Foto: Rovena Rosa/Agência Brasil
Foto: Rovena Rosa/Agência Brasil

Marcia H. de M. Ribeiro (*)

As imagens de pessoas sendo expulsas da “crackolândia” pela polícia, à força de bombas de gás e balas de borracha, da praça Princesa Isabel no centro de São Paulo, evocam lembranças e associações. 

Final de tarde. Havíamos passado os últimos dias em inspeção dos centros de privação de liberdade para adolescentes. O silêncio que reinava no ônibus a caminho do hotel foi quebrado pelo responsável local. Avisou que faríamos um desvio no trajeto para “conhecer a crackolândia”. Estávamos em 2011. Logo paramos na esquina da alameda Cleveland com a rua Helvétia, próximo à Estação da Luz, para a explanação do “guia” antes de entrar. As interjeições dentro do ônibus tiraram alguns de nós do sono. A calçada e a rua lotadas de pessoas no comércio e no consumo de crack a céu aberto em deslocamento aparentemente aleatório. Não lembro de ter visto barracas ou guarda-chuvas para se protegerem de olhares. A lenta passagem do ônibus e nossa presença não perturbou o que mais tarde soube ser “o fluxo”.
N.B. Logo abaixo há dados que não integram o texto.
(* ===== verification/UmemOps.v ===== *)
(** * Address spaces: making one, growing one *)
From S2P Require Import Prelude Stuff Pm PmInv PmRun PmSpec Vm VmInv VmTree VmRun VmFree VmSpec Umem UmemInv UmemRun UmemSafe.

Local Open Scope Z_scope.

Section ops.
Context {im : Image} {F : Type} {fo : FrameOps F} {so : ShareOps F} {fl : FrameLaws F} {shl : ShareLaws F}.
Implicit Types (s : VSt F) (W : gmap Z Z) (T : gmap Z (Z * list Z)) (B : gmap Z blk) (R : gmap (Z * Z) Z).

(** ** A new tree *)
Lemma forest_root s T s' p :
  forest s T → T !! p = None →
  (∀ q r path j, T !! q = Some (r, path) → (length path < 3)%nat → 0 ≤ j < 512 → word s' q j = word s q j) →
  (∀ j, 0 ≤ j < 512 → word s' p j = 0) → forest s' (<[p := (p, [])]> T).
Proof.
  intros HF Hp Hw Hz. split; [|rewrite lookup_insert_ne; [apply HF|intros ->; by rewrite (fo_win _ _ HF) in Hp]]. split.
  - intros q r path. rewrite lookup_insert. case_decide; [intros [= <- <-]; simpl; lia|apply (fo_len _ _ HF)].
  - intros q r. rewrite lookup_insert. case_decide; [by intros [= <-]|apply (fo_root _ _ HF)].
  - intros q r path j. rewrite lookup_insert. case_decide as Hd; intros Hq Hl Hj Hne.
    { subst q. by rewrite Hz in Hne. }
    rewrite (Hw _ _ _ _ Hq Hl Hj) in *. pose proof (fo_child _ _ HF _ _ _ _ Hq Hl Hj Hne) as Hc.
    rewrite lookup_insert_ne; [done|]. intros E. rewrite <- E in Hc. by rewrite Hc in Hp.
  - intros q r path j. rewrite lookup_insert. case_decide as Hd; intros Hq; [injection Hq as _ E; by destruct path|].
    destruct (fo_parent _ _ HF _ _ _ _ Hq) as (q1 & Hq1 & Hj & Hne & E1). exists q1.
    pose proof (fo_len _ _ HF _ _ _ Hq) as Hlen. rewrite length_app in Hlen. simpl in Hlen.
    rewrite lookup_insert_ne by (intros <-; by rewrite Hq1 in Hp). rewrite (Hw _ _ _ _ Hq1) by lia. done.
Qed.

Lemma UInv_root s T W B R s' W' p b :
  UInv s T W B R → T !! p = None → B !! p = Some b → bk_pages b = 1 → p ≠ im_pt →
  (∀ k e, R !! k = Some e → fr e ≠ p) →
  Wins s' W' → frames s' = frames s →
  (∀ q j, ¬ win_entry q j → word s' q j = if decide (q = p ∧ 0 ≤ j < 512) then 0 else word s q j) →
  UInv s' (<[p := (p, [])]> T) W' B R ∧ uroot (<[p := (p, [])]> T) p.
Proof.
  intros HU Hp Hb Hb1 Hpt Hne HW Ef Hw. pose proof HU as [[I1 I2 I3 I4] U2 U3 U4 U5].
  assert (uroot (<[p := (p, [])]> T) p) as Hroot by (split; [apply lookup_insert_eq|done]).
  assert (∀ j, ¬ win_entry p j) as Hpw by (intros j; apply (data_not_win T); [done|by eapply UInv_l3]).
  assert (∀ q x j, T !! q = Some x → ¬ win_entry q j → word s' q j = word s q j) as Hold.
  { intros q x j Hq Hn. rewrite Hw by done. rewrite decide_False; [done|]. intros [-> _]. by rewrite Hq in Hp. }
  assert (forest s' (<[p := (p, [])]> T)) as HF.
  { eapply forest_root; [exact I2|done| |].
    - intros q r path j Hq Hl Hj. eapply Hold; [done|by eapply inner_not_win].
    - intros j Hj. rewrite Hw by done. by rewrite decide_True. }
  split; [|done]. split.
  - split; [done|done|by rewrite Ef|]. intros q x. rewrite lookup_insert. case_decide as Hd; [|apply I4].
    intros _. subst q. exists (bk_ref b). by apply single_lookup.
  - by rewrite Ef.
  - intros r v Hr. destruct (decide (r = p)) as [->|Hrp].
    + assert (R !! (p, vpn v) = None) as ->.
      { destruct (R !! (p, vpn v)) eqn:E; [|done]. destruct (U5 _ _ _ E) as [H _]. by rewrite H in Hp. }
      unfold translate, walk, child. rewrite Hw by done. rewrite decide_True by (split; [done|apply l0_range]). done.
    + destruct Hr as [Hr Hri]. rewrite lookup_insert_ne in Hr by done. assert (uroot T r) as Hr' by done.
      rewrite <- U3 by done. apply (extends_translate s T s' (<[p := (p, [])]> T)); [done|done| |done|by eapply uroot_not_win].
      split; [by apply insert_subseteq|]. split; [intros; by eapply Hold|].
      intros t r' path i Ht Ht'. rewrite lookup_insert_Some in Ht'. destruct Ht' as [[_ [= <- <-]]|[_ Ht']]; [done|congruence].
  - intros k e Hk. destruct (U4 _ _ Hk) as [HT HB]. split; [|done]. rewrite lookup_insert_ne; [done|].
    intros E. by apply (Hne k e Hk).
  - intros r k e Hk. eapply uroot_mono; [|by eapply U5]. by apply insert_subseteq.
Qed.

(** Mapping a frame that nothing maps yet. *)
Lemma Safe_add f B R k x h c :
  Safe B R → blocks f B → R !! k = None → in_blk B (fr x) h c → bk_ref c = 1 → bk_cow c = false →
  (∀ k e, R !! k = Some e → fr e ≠ fr x) → Safe B (<[k := x]> R).
Proof.
  intros HS HB Hk Hin Hr Hc Hne k' e' h' b' Hk' Hin'.
  assert (∀ p, cnt (<[k := x]> R) p = cnt R p + hit (Some x) p) as Hcn by (intros p; rewrite cnt_insert, Hk; simpl; lia).
  rewrite Hcn. simpl. apply lookup_insert_Some in Hk' as [[_ <-]|[_ Hk']].
  - destruct (in_blk_fun f B _ _ _ _ _ HB Hin Hin') as [-> ->]. rewrite decide_True by done.
    assert (cnt R (fr x) = 0) as ->; [|split_and!; [lia|done|done]]. unfold cnt.
    assert (filter (λ y, fr y.2 = fr x) R = ∅) as ->; [|done]. apply map_empty_filter_2. intros k0 e0 H0. by apply (Hne k0).
  - rewrite decide_False by (intros E; by apply (Hne _ _ Hk')). rewrite Z.add_0_r. by apply (HS _ _ _ _ Hk' Hin').
Qed.

(** Data and nothing else: the first half of [keeps], for steps that add a tree. *)
Definition keeps_data s T s' T' : Prop :=
  ∀ p, busy (frames s) p → T !! p = None → busy (frames s') p ∧ T' !! p = None ∧ ∀ j, word s' p j = word s p j.

Lemma keeps_data_trans s1 T1 s2 T2 s3 T3 : keeps_data s1 T1 s2 T2 → keeps_data s2 T2 s3 T3 → keeps_data s1 T1 s3 T3.
Proof.
  intros K1 K2 p Hb Hp. destruct (K1 p Hb Hp) as (Hb2 & Hp2 & E1). destruct (K2 p Hb2 Hp2) as (Hb3 & Hp3 & E2).
  split_and!; [done..|]. intros j. by rewrite E2.
Qed.

Lemma keeps_keeps_data s T s' T' : keeps s T s' T' → keeps_data s T s' T'.
Proof. by intros [? _]. Qed.

(** The stack of a task: two pages from [v], backed by the pair at [sp]. *)
Definition stack_pages (r v sp : Z) R : gmap (Z * Z) Z :=
  <[(r, vpn v + 1) := Z.lor (Z.lor (sp + 4096) PR_PW_UR_UW1) 0x403]>
    (<[(r, vpn v) := Z.lor (Z.lor sp PR_PW_UR_UW1) 0x403]> R).

Lemma umap_2_run s T W B R sl r v sp n :
  UInv s T W B R → shows W sl r → uroot T r → (base.size W + 3 ≤ 128)%nat → room (frames s) (6 + n) →
  0 ≤ v → v + 8192 ≤ 2 ^ 47 → v mod 4096 = 0 → R !! (r, vpn v) = None → R !! (r, vpn v + 1) = None →
  B !! sp = Some (mkBlk 2 1 false) → (∀ i, 0 ≤ i < 2 → T !! (sp + 4096 * i) = None) →
  (∀ i k e, 0 ≤ i < 2 → R !! k = Some e → fr e ≠ sp + 4096 * i) → Safe B R →
  ∃ s' T' B', umap sl v sp 2 PR_PW_UR_UW1 s = Done (inr v, s') ∧
    UInv s' T' W B' (stack_pages r v sp R) ∧ T ⊆ T' ∧ B ⊆ B' ∧ room (frames s') n ∧ keeps s T s' T' ∧
    Safe B' (stack_pages r v sp R).
Proof.
  intros HU Hs Hr Hsz Hroom Hv0 Hv1 Hal HR0 HR1 Hb HTsp Hne HS.
  assert (∀ i, 0 ≤ i < 2 → in_blk B (sp + 4096 * i) sp (mkBlk 2 1 false)) as Hin by (intros i Hi; split; [done|by exists i]).
  assert (∀ i, 0 ≤ i < 2 → frame_ok (sp + 4096 * i)) as Hok
    by (intros i Hi; eapply blocks_frame; [apply (ui_blocks _ _ _ _ _ HU)|by apply Hin]).
  pose proof (Hok 0 ltac:(lia)) as Hok0. pose proof (Hok 1 ltac:(lia)) as Hok1. rewrite Z.add_0_r in Hok0.
  change (4096 * 1) with 4096 in Hok1. destruct (frame_ok_range _ Hok0) as [Rsp _].
  assert (vpn (v + 4096) = vpn v + 1) as Hv. { change 4096 with (4096 * 1) at 1. apply vpn_add; lia. }
  assert (T !! sp = None) as HT0. { rewrite <- (HTsp 0) by lia. f_equal. lia. }
  pose proof (lor_perms_fr sp _ UW1_ok Hok0) as Hx0. pose proof (lor_perms_fr (sp + 4096) _ UW1_ok Hok1) as Hx1.
  pose proof (Hin 0 ltac:(lia)) as Hin0. rewrite Z.add_0_r in Hin0.
  destruct (UInv_map s T W B R sl r v sp PR_PW_UR_UW1 false (3 + n) HU Hs Hr Hsz Hroom)
    as (s1 & T1 & B1 & E1 & HU1 & HT1 & HB1 & Rm1 & K1); [by rewrite Hx0|rewrite Hx0; eauto|].
  rewrite HR0 in E1, HU1. simpl in HU1.
  assert (Safe B1 (<[(r, vpn v) := Z.lor (Z.lor sp PR_PW_UR_UW1) 0x403]> R)) as HS1.
  { eapply (Safe_add _ _ _ _ _ sp (mkBlk 2 1 false)); [|exact (ui_blocks _ _ _ _ _ HU1)|done|rewrite Hx0; eapply in_blk_mono; [exact HB1|exact Hin0]|done|done|].
    - eapply Safe_mono; [exact HS|exact (ui_blocks _ _ _ _ _ HU1)|done|by eapply UInv_cov].
    - intros k e Hk. rewrite Hx0. intros E. apply (Hne 0 k e); [lia|done|lia]. }
  pose proof (Hin 1 ltac:(lia)) as Hin1. change (4096 * 1) with 4096 in Hin1.
  pose proof (HTsp 1 ltac:(lia)) as HT1'. change (4096 * 1) with 4096 in HT1'.
  assert (T1 !! (sp + 4096) = None) as HTn.
  { destruct K1 as [K1 _]. apply K1; [|done]. apply (blocks_busy _ _ _ (ui_blocks _ _ _ _ _ HU)). eauto. }
  destruct (UInv_map s1 T1 W B1 _ sl r (v + 4096) (sp + 4096) PR_PW_UR_UW1 false n HU1 Hs)
    as (s2 & T2 & B2 & E2 & HU2 & HT2 & HB2 & Rm2 & K2);
    [by eapply uroot_mono|done|done|by rewrite Hx1|rewrite Hx1; eexists _, _; eapply in_blk_mono; [exact HB1|exact Hin1]|].
  rewrite Hv in E2, HU2. rewrite lookup_insert_ne, HR1 in E2, HU2 by (intros [=]; lia). simpl in HU2.
  exists s2, T2, B2. split_and!; [|done|by etrans|by etrans|done|by eapply keeps_trans|].
  - unfold umap. change (range 0 2) with [0; 1]. cbn [umap_loop]. rewrite !page_0 by lia.
    rewrite !page_i by lia. change (4096 * 1) with 4096. unfold bind. rewrite E1, E2. done.
  - eapply (Safe_add _ _ _ _ _ sp (mkBlk 2 1 false)); [|exact (ui_blocks _ _ _ _ _ HU2)|rewrite lookup_insert_ne, HR1 by (intros [=]; lia); done| |done|done|].
    + eapply Safe_mono; [exact HS1|exact (ui_blocks _ _ _ _ _ HU2)|done|by eapply UInv_cov].
    + rewrite Hx1. eapply in_blk_mono; [exact HB2|]. eapply in_blk_mono; [exact HB1|exact Hin1].
    + intros k e Hk. rewrite Hx1. apply lookup_insert_Some in Hk as [[_ <-]|[_ Hk]]; [rewrite Hx0; lia|].
      intros E. apply (Hne 1 k e); [lia|done|lia].
Qed.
As primeiras notificações sobre apreensão de crack no Brasil ocorreram no final dos anos 1980. O nome da droga é onomatopeia do ruído provocado pela queima no cachimbo, ou pela quebra do cristal de cocaína que se forma nas bordas da panela de refino. É o restolho. Por isso barato. A sensação de prazer dura poucos segundos. Depois vem a “nóia”, mais duradoura. Caracteriza-se pela intensificação das funções sensoriais, em particular da audição, a despertar estados de vigilância por ideias de perseguição. Como esse é o fenômeno mais duradouro do consumo, os adictos ao crack em situação de rua são chamados “nóias”, numa alusão à paranoia. 

A busca pela próxima pedra pode se instalar pelo desejo de repetir a sensação de prazer do primeiro tempo da primeira vez. Fugaz. Perdida. Nunca reencontrada. Algumas das pausas no fluxo acontecem no tempo da procura excruciante por dinheiro ou por objetos para trocar pela próxima pedra. Como observou Calligaris, “na toxicomania as propriedades químicas de uma substância a tornam quase necessária na vida de um sujeito, muito além do que ele previa ou queria quando foi procurar algum gozo ou prazer nessa substância”.

Em uma pesquisa rápida na Internet descubro que o nome apareceu em um dos jornais de São Paulo pela primeira (?) vez em 1996. Uma pequena nota policial sobre presidiários foragidos reunidos na região conhecida como “crackolândia”. Assim, em letra minúscula. Hoje escreve-se também com letra maiúscula. Como se fora bairro ou cidade de lona. Reconhecido. 

O nome “crackolândia” refere-se em geral a um território onde o comércio e o consumo a céu aberto – o fluxo – acontecem, mas queria tomá-lo também para designar e circunscrever uma experiência coletiva compartilhada. 

Várias intervenções policiais foram feitas por diferentes governos para “acabar com a crackolândia” no centro de São Paulo. Nenhuma alcançou seu propósito. Tampouco a última, semana passada. Não se tem notícia de outra droga no país que reúna traficantes e pessoas em situação de rua adictas ao crack de forma permanente a céu aberto. Unidos por uma espécie de protocooperação. Expulsos e “dispersos” de um espaço se instalam reunidos noutro. O “fluxo é indomável”, lembra um ex-usuário.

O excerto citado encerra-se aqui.